··· SUPPLIED DATA ···

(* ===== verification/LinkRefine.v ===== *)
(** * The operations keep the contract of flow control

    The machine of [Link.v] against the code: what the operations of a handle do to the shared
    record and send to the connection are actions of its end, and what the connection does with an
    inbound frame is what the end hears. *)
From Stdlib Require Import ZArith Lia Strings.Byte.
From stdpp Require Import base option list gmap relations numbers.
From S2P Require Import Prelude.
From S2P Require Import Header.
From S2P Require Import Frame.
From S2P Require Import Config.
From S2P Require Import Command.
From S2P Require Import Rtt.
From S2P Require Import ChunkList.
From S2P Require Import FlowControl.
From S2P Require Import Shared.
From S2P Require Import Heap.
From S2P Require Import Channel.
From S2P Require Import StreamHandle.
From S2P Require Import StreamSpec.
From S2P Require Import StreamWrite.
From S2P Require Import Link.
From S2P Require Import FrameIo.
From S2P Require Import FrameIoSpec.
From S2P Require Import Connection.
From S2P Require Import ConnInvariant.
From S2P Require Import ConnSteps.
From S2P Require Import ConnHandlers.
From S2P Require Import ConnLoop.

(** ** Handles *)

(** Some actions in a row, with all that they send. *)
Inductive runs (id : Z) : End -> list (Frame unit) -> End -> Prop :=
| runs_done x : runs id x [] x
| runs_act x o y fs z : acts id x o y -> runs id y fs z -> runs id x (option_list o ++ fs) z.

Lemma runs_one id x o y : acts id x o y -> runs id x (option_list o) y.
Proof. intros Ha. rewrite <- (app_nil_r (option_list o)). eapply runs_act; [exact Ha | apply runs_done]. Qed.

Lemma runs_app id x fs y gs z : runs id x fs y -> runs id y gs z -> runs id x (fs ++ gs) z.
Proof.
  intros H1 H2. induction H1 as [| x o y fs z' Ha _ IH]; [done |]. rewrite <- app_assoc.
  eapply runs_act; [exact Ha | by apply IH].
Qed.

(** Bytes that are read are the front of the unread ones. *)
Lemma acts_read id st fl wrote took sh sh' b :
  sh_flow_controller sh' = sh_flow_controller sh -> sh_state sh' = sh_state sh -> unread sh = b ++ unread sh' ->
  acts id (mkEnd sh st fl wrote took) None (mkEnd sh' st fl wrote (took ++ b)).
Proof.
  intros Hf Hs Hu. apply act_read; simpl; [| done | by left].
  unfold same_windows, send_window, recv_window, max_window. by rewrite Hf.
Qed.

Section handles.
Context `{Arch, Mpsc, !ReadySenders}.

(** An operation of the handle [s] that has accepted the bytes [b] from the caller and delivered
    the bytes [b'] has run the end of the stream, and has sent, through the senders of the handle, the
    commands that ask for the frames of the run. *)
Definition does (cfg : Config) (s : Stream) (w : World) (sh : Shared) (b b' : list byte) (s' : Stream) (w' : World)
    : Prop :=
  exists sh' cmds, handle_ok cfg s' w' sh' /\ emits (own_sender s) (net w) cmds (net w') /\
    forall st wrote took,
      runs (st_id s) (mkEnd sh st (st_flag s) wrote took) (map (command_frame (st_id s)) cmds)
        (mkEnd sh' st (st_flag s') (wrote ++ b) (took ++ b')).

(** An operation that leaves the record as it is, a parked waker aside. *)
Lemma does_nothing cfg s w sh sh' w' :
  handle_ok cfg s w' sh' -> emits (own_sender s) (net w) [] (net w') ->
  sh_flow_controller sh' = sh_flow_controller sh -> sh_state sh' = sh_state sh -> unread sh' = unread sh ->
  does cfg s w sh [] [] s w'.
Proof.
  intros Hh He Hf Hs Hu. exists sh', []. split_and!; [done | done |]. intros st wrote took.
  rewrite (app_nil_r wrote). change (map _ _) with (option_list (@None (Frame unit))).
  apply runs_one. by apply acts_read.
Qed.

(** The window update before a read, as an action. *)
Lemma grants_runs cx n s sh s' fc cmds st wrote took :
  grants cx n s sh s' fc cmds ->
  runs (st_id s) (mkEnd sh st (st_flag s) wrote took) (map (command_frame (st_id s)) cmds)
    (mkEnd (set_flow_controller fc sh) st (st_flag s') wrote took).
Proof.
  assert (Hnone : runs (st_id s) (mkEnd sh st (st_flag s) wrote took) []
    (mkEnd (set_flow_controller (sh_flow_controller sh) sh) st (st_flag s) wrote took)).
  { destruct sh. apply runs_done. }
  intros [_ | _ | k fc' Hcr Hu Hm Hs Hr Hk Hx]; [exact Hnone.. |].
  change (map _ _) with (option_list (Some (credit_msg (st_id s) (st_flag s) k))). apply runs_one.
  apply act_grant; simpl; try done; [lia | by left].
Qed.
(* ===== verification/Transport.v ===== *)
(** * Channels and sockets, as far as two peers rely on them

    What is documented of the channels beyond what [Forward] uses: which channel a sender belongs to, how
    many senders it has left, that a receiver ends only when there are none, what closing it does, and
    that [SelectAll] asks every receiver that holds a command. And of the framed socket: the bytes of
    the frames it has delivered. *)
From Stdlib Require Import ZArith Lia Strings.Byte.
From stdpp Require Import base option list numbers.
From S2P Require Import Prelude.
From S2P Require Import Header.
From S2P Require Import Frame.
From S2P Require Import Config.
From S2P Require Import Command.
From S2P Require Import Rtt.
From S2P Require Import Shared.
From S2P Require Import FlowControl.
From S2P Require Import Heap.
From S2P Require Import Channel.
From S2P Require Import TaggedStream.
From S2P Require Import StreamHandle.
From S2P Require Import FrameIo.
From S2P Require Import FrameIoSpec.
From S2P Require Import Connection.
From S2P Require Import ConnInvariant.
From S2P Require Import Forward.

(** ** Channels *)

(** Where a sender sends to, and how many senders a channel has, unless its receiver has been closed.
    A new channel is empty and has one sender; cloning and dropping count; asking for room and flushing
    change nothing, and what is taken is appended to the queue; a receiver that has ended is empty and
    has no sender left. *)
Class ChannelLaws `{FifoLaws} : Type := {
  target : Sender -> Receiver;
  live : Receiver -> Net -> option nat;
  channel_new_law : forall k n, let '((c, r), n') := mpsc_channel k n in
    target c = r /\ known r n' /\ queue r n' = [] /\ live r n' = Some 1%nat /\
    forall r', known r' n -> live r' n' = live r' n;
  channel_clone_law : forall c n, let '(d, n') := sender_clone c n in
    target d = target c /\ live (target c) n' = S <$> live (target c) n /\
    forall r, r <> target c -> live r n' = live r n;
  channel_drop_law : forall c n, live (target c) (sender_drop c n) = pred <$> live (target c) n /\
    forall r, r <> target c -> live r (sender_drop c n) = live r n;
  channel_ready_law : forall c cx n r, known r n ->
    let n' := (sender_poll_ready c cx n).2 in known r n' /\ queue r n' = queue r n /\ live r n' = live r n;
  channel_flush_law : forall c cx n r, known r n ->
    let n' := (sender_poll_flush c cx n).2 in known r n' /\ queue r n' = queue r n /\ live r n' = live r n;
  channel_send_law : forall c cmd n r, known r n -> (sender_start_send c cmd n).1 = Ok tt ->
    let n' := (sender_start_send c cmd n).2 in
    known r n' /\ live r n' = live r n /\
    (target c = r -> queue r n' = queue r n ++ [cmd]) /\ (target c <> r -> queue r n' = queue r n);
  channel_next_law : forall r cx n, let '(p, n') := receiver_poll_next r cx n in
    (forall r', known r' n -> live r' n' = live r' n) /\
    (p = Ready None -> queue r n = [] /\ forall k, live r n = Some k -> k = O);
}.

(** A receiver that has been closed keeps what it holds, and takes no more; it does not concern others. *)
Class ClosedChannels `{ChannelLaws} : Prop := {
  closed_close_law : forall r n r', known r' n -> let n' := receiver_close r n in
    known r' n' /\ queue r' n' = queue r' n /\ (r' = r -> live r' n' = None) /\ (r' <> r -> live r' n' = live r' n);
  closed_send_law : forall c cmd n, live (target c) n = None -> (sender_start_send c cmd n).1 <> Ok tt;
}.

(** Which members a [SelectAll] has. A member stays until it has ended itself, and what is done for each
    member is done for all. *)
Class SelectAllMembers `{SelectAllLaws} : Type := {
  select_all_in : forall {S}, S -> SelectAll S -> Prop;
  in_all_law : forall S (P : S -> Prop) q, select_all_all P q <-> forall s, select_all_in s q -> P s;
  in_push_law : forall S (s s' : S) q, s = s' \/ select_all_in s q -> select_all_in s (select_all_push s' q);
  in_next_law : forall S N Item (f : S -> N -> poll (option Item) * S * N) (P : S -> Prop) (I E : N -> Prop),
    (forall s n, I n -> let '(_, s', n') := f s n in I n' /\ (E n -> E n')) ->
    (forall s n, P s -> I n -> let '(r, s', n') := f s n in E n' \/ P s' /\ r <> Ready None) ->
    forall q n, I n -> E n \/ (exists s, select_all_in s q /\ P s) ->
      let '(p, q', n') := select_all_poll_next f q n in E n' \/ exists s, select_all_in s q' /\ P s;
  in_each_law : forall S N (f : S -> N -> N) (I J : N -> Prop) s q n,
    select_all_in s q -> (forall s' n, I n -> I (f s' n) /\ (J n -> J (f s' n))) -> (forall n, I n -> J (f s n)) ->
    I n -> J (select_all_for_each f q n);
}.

···
··· SUPPLIED DATA ···

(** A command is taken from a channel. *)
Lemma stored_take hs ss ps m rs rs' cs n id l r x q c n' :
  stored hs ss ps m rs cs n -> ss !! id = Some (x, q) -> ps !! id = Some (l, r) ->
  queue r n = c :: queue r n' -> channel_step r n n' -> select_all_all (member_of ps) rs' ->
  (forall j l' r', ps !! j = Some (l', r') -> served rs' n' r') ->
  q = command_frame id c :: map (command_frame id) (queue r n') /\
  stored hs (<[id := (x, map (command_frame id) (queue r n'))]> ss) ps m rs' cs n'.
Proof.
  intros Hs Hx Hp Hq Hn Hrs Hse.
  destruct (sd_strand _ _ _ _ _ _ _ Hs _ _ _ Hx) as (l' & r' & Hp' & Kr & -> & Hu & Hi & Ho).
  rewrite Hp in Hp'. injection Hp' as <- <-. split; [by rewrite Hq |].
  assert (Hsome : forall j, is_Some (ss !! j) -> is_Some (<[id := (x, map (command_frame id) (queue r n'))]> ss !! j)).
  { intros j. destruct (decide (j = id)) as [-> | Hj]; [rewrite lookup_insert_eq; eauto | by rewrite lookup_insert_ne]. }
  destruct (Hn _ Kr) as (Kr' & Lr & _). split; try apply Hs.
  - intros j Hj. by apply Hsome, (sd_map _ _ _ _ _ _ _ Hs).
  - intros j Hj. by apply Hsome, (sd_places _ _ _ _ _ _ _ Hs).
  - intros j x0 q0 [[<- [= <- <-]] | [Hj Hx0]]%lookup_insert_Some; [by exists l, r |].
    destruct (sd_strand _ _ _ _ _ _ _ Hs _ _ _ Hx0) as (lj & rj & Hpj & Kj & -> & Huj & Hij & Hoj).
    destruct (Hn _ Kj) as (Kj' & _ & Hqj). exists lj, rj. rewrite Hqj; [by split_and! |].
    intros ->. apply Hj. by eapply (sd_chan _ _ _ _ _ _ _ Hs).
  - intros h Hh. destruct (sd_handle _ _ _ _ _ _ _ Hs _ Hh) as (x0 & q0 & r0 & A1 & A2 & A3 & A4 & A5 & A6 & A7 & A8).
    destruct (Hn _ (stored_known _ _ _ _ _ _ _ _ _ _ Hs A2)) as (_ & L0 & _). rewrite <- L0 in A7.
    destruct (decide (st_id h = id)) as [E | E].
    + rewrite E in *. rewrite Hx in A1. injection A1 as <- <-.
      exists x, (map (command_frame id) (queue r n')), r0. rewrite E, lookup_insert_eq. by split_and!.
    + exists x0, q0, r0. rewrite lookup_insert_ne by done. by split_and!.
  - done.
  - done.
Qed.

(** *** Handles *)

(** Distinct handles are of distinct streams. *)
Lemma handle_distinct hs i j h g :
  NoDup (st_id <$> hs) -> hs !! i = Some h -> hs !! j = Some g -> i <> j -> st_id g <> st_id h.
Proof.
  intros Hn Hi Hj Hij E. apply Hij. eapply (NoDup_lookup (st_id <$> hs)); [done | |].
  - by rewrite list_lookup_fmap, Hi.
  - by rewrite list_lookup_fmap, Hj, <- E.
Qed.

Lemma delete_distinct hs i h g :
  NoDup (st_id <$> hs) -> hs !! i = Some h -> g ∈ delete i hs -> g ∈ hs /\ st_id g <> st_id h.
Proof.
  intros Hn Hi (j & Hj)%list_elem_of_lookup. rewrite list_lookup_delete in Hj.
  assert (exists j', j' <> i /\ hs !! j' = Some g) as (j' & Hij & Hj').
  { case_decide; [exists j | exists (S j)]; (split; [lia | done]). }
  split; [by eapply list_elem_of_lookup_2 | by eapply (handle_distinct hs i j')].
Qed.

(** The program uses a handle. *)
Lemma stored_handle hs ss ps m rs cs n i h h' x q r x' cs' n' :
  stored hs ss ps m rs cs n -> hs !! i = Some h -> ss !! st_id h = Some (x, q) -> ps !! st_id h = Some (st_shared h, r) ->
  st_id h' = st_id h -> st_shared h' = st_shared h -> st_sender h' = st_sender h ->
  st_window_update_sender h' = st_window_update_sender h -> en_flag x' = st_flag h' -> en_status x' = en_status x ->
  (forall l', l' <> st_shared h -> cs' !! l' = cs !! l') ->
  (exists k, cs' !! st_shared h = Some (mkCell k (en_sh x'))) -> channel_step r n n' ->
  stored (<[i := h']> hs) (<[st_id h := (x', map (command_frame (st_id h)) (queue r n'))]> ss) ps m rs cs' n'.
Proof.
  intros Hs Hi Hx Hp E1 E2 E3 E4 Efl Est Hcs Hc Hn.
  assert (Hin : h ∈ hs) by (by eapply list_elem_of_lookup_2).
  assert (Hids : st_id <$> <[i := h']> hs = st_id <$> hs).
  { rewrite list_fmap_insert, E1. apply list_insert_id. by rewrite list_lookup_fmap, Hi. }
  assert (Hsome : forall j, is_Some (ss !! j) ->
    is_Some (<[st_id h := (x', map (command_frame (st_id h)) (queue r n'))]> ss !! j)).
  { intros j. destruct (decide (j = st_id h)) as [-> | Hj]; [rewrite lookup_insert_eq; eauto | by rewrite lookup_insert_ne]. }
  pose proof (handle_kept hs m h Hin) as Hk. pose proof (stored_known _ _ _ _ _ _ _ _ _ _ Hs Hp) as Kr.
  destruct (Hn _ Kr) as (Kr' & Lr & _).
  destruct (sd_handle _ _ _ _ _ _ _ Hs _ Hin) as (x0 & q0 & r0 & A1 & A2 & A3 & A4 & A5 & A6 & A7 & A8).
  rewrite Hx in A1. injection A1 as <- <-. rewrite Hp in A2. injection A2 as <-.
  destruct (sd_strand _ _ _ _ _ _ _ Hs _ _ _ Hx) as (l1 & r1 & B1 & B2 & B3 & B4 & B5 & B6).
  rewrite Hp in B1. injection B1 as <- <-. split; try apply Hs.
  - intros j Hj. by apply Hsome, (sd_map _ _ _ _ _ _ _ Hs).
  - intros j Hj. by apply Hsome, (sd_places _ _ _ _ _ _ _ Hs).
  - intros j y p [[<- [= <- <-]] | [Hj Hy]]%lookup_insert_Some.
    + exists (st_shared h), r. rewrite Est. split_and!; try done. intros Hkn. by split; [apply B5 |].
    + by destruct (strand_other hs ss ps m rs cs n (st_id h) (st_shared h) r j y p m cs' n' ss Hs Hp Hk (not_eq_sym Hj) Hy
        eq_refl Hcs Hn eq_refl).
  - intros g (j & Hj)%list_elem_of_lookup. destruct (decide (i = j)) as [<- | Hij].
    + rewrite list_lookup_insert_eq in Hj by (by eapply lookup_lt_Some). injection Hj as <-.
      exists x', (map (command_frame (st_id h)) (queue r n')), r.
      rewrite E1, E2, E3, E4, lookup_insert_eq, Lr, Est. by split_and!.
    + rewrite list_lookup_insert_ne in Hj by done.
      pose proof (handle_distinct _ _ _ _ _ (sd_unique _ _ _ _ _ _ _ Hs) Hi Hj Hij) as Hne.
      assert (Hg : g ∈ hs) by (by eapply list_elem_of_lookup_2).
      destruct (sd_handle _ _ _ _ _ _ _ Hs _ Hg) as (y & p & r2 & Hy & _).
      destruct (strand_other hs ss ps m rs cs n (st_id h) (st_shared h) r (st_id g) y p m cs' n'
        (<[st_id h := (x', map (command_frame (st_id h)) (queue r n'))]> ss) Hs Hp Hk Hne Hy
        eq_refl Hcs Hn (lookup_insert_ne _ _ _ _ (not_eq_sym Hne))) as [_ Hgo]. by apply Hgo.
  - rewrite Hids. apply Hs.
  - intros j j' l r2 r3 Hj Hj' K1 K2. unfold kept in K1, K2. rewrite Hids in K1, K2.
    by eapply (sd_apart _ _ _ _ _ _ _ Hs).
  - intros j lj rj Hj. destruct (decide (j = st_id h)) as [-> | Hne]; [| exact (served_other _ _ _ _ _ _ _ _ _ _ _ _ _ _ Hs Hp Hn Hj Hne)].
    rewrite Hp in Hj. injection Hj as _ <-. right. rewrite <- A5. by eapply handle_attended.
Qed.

···
··· SUPPLIED DATA ···

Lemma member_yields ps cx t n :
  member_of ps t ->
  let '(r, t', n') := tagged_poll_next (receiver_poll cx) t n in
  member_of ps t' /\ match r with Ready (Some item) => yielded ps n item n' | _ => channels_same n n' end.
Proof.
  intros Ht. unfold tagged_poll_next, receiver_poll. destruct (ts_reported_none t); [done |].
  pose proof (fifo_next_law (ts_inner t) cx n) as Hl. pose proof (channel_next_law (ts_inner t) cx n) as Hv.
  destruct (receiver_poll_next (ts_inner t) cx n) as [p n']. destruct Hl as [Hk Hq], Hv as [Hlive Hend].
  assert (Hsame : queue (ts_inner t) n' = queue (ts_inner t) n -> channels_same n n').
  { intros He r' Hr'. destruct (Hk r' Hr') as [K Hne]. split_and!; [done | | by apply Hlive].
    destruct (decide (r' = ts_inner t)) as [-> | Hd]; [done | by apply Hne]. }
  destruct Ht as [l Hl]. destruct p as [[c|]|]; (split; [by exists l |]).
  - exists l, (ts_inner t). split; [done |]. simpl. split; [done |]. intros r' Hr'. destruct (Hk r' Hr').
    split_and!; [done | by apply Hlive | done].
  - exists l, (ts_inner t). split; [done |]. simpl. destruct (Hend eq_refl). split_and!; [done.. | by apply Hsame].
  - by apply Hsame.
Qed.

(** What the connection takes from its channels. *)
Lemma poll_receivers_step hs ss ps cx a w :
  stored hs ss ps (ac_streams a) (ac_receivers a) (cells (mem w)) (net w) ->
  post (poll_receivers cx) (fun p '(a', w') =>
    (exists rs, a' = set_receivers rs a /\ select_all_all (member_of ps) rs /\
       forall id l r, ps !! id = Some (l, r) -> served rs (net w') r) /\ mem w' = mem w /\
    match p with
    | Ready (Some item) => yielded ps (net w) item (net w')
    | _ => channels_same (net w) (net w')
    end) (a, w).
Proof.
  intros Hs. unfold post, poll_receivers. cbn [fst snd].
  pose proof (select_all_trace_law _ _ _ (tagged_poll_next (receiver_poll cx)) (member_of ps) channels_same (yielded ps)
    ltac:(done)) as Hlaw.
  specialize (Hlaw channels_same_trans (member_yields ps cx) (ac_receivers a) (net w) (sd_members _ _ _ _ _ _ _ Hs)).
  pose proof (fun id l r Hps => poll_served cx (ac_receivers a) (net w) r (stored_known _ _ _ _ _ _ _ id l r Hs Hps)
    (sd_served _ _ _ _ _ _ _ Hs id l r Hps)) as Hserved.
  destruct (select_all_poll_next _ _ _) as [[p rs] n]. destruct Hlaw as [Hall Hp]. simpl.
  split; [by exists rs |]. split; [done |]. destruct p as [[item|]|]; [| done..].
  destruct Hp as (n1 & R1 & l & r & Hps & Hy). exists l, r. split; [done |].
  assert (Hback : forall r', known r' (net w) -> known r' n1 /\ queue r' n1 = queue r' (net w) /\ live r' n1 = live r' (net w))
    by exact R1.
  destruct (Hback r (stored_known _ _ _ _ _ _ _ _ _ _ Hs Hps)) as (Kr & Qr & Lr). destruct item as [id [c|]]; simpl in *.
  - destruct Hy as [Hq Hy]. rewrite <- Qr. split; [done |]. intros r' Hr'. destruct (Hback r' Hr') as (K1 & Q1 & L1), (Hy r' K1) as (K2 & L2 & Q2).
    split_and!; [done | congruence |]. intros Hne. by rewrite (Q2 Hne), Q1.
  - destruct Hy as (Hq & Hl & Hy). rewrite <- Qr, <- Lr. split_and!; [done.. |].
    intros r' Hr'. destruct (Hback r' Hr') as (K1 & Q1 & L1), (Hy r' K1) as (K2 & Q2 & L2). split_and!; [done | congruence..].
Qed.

···

Above are some records. Report the number of their lines that include "many", and add nothing else.

- _THE COMPLETED TASK_: 2